▶ **TASK PROMPT**
Begin at the top of the records and copy each line exactly. The line containing "- destruct (write_run _ bits" is the last one to include.

*** SUPPLIED DATA Section Begins ***

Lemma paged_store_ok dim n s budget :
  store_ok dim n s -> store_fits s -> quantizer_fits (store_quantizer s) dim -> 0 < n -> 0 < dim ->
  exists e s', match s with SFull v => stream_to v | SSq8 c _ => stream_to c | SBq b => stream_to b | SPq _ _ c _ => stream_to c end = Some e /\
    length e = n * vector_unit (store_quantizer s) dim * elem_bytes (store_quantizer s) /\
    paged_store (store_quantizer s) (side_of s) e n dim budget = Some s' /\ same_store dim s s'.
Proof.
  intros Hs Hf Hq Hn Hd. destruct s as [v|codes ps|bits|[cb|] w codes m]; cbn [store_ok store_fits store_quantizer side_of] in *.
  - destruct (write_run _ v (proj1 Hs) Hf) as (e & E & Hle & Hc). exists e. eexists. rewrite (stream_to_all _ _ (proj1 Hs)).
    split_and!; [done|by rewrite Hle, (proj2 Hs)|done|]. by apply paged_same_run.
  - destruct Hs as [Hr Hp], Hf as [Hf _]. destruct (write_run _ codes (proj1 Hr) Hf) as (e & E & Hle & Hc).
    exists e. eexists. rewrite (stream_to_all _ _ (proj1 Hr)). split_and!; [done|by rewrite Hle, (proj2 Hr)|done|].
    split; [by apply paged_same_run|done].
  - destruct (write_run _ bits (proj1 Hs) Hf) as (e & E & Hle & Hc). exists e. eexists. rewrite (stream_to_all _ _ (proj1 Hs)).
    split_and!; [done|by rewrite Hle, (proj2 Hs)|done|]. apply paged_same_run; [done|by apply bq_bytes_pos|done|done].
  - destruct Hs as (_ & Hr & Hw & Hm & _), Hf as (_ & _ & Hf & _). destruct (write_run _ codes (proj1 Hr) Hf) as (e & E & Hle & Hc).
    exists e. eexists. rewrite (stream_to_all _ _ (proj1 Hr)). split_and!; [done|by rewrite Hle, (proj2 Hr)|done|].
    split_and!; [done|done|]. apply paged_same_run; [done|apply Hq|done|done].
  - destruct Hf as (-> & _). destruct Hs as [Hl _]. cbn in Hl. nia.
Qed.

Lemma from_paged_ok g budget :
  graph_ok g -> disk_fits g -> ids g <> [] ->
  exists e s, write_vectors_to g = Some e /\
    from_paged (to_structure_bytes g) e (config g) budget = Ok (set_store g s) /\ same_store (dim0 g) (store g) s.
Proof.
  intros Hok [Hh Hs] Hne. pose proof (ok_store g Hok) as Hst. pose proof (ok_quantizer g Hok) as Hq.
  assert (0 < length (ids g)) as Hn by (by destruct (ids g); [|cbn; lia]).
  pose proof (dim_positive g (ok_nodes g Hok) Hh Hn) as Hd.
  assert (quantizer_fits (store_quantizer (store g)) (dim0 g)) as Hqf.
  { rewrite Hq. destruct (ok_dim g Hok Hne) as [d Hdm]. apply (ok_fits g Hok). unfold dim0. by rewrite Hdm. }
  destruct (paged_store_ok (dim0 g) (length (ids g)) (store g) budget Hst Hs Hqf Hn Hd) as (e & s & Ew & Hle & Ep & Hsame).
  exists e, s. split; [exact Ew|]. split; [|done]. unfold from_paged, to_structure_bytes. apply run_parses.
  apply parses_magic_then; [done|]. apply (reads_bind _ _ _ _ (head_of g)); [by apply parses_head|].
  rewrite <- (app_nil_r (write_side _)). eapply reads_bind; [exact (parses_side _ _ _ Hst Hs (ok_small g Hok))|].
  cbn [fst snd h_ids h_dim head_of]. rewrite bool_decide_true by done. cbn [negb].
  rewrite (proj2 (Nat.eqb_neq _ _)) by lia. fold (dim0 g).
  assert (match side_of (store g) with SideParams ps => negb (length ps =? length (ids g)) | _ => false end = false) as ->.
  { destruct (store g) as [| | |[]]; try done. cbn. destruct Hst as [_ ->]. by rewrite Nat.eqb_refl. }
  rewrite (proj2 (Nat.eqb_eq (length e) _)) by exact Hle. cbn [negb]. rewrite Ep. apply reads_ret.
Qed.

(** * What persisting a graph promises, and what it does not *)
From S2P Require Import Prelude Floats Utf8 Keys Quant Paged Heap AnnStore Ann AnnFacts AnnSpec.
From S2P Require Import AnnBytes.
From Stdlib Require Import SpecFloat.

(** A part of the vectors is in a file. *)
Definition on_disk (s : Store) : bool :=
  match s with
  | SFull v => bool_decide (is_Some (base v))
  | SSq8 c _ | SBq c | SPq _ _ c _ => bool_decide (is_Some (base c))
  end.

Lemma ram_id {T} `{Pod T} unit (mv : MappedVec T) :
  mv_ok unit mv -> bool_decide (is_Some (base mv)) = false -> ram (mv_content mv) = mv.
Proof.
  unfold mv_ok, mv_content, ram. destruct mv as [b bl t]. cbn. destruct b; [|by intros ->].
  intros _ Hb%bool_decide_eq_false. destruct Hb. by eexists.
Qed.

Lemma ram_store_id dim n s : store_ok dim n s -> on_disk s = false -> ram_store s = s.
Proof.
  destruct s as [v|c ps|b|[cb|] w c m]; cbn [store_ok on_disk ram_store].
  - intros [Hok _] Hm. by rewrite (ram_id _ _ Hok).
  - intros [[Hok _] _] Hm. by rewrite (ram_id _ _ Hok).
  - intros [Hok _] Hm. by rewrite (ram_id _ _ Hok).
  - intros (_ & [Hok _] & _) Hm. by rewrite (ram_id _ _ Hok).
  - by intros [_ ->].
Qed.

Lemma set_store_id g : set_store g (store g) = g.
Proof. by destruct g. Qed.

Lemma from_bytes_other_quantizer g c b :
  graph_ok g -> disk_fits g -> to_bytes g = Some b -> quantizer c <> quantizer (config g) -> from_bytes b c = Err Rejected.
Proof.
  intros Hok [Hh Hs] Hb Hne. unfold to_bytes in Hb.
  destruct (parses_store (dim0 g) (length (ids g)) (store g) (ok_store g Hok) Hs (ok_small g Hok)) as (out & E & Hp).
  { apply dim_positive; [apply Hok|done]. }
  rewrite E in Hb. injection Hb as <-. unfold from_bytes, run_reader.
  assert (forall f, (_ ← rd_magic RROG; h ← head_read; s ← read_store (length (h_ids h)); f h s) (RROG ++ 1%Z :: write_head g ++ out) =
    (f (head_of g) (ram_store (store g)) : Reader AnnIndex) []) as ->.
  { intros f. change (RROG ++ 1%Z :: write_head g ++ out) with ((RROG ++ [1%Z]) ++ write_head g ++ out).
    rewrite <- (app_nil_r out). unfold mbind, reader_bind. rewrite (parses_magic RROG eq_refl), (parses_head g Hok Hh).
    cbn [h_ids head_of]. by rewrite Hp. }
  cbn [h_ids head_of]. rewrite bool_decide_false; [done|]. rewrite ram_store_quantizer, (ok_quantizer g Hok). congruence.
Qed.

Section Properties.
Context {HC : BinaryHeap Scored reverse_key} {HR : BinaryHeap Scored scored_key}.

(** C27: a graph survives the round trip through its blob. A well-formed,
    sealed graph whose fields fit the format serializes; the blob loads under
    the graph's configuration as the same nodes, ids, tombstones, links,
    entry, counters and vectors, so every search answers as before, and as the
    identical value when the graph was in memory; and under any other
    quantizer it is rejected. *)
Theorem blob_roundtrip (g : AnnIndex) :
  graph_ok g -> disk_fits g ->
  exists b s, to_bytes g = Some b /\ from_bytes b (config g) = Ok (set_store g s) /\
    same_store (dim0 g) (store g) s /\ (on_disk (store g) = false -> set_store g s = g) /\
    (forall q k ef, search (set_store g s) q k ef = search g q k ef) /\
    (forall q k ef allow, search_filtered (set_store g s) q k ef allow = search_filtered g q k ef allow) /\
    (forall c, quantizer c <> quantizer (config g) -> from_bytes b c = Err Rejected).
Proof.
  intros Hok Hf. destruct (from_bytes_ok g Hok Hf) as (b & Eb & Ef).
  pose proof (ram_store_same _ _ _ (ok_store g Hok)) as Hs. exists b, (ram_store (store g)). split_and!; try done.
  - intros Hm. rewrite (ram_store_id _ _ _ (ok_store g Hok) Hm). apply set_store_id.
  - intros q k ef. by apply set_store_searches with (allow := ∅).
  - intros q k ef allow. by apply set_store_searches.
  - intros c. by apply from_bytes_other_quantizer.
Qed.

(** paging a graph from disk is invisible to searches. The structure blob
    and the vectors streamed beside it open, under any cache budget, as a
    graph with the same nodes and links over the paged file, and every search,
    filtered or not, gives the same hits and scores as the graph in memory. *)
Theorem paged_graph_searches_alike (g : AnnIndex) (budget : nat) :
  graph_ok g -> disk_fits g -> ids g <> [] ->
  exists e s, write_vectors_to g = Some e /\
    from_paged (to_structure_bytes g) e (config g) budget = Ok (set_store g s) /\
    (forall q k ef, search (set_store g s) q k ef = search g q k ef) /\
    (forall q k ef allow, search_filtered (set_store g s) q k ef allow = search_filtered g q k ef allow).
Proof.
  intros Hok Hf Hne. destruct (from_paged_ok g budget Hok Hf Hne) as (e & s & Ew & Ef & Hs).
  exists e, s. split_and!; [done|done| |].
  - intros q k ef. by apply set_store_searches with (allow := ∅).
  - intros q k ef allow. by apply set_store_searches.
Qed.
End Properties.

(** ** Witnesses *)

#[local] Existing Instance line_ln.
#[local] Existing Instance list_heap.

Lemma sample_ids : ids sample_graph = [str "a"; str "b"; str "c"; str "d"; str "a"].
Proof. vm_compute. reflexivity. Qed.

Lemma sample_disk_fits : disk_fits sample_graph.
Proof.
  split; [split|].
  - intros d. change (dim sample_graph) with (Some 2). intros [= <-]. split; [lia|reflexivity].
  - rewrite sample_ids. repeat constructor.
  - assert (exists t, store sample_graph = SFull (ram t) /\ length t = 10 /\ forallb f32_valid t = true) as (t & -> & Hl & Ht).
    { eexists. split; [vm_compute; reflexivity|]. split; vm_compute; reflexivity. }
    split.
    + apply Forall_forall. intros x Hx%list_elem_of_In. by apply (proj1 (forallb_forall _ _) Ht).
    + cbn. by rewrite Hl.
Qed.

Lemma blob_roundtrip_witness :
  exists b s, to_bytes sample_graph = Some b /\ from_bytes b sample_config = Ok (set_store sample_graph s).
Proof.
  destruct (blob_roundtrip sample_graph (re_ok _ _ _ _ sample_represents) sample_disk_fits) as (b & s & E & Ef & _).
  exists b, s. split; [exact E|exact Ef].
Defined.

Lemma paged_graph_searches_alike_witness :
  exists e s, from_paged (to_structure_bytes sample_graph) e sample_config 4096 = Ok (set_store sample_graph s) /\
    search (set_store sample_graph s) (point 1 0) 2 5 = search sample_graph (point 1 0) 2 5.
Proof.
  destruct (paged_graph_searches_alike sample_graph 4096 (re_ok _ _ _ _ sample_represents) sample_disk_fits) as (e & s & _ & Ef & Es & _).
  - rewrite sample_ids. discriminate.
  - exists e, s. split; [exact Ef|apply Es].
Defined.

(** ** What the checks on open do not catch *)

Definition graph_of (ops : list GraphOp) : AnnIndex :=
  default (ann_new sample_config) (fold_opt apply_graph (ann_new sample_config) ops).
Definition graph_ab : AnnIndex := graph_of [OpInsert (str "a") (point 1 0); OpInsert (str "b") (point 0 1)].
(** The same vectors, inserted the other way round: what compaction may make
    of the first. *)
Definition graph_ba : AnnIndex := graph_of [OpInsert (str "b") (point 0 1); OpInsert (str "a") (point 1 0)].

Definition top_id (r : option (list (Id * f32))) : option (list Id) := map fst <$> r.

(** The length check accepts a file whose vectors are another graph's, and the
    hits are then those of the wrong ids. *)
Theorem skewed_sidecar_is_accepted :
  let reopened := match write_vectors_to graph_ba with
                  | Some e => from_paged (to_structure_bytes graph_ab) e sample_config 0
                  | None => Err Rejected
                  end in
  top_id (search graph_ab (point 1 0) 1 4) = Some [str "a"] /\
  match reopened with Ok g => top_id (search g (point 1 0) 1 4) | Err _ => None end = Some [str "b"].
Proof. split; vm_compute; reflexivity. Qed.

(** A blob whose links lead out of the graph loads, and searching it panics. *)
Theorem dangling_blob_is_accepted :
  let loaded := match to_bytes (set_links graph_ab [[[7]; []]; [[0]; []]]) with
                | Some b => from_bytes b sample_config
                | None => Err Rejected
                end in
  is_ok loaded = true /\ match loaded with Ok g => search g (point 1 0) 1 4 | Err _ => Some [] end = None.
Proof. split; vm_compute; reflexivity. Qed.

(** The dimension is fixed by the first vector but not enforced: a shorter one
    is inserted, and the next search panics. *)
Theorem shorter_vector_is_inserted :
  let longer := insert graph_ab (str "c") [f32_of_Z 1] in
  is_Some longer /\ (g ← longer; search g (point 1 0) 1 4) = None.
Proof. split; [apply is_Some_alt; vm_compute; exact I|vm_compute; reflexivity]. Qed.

*** SUPPLIED DATA Section Ends ***

▶ **REPLY**
Lemma paged_store_ok dim n s budget :
  store_ok dim n s -> store_fits s -> quantizer_fits (store_quantizer s) dim -> 0 < n -> 0 < dim ->
  exists e s', match s with SFull v => stream_to v | SSq8 c _ => stream_to c | SBq b => stream_to b | SPq _ _ c _ => stream_to c end = Some e /\
    length e = n * vector_unit (store_quantizer s) dim * elem_bytes (store_quantizer s) /\
    paged_store (store_quantizer s) (side_of s) e n dim budget = Some s' /\ same_store dim s s'.
Proof.
  intros Hs Hf Hq Hn Hd. destruct s as [v|codes ps|bits|[cb|] w codes m]; cbn [store_ok store_fits store_quantizer side_of] in *.
  - destruct (write_run _ v (proj1 Hs) Hf) as (e & E & Hle & Hc). exists e. eexists. rewrite (stream_to_all _ _ (proj1 Hs)).
    split_and!; [done|by rewrite Hle, (proj2 Hs)|done|]. by apply paged_same_run.
  - destruct Hs as [Hr Hp], Hf as [Hf _]. destruct (write_run _ codes (proj1 Hr) Hf) as (e & E & Hle & Hc).
    exists e. eexists. rewrite (stream_to_all _ _ (proj1 Hr)). split_and!; [done|by rewrite Hle, (proj2 Hr)|done|].
    split; [by apply paged_same_run|done].
  - destruct (write_run _ bits (proj1 Hs) Hf) as (e & E & Hle & Hc). exists e. eexists. rewrite (stream_to_all _ _ (proj1 Hs)).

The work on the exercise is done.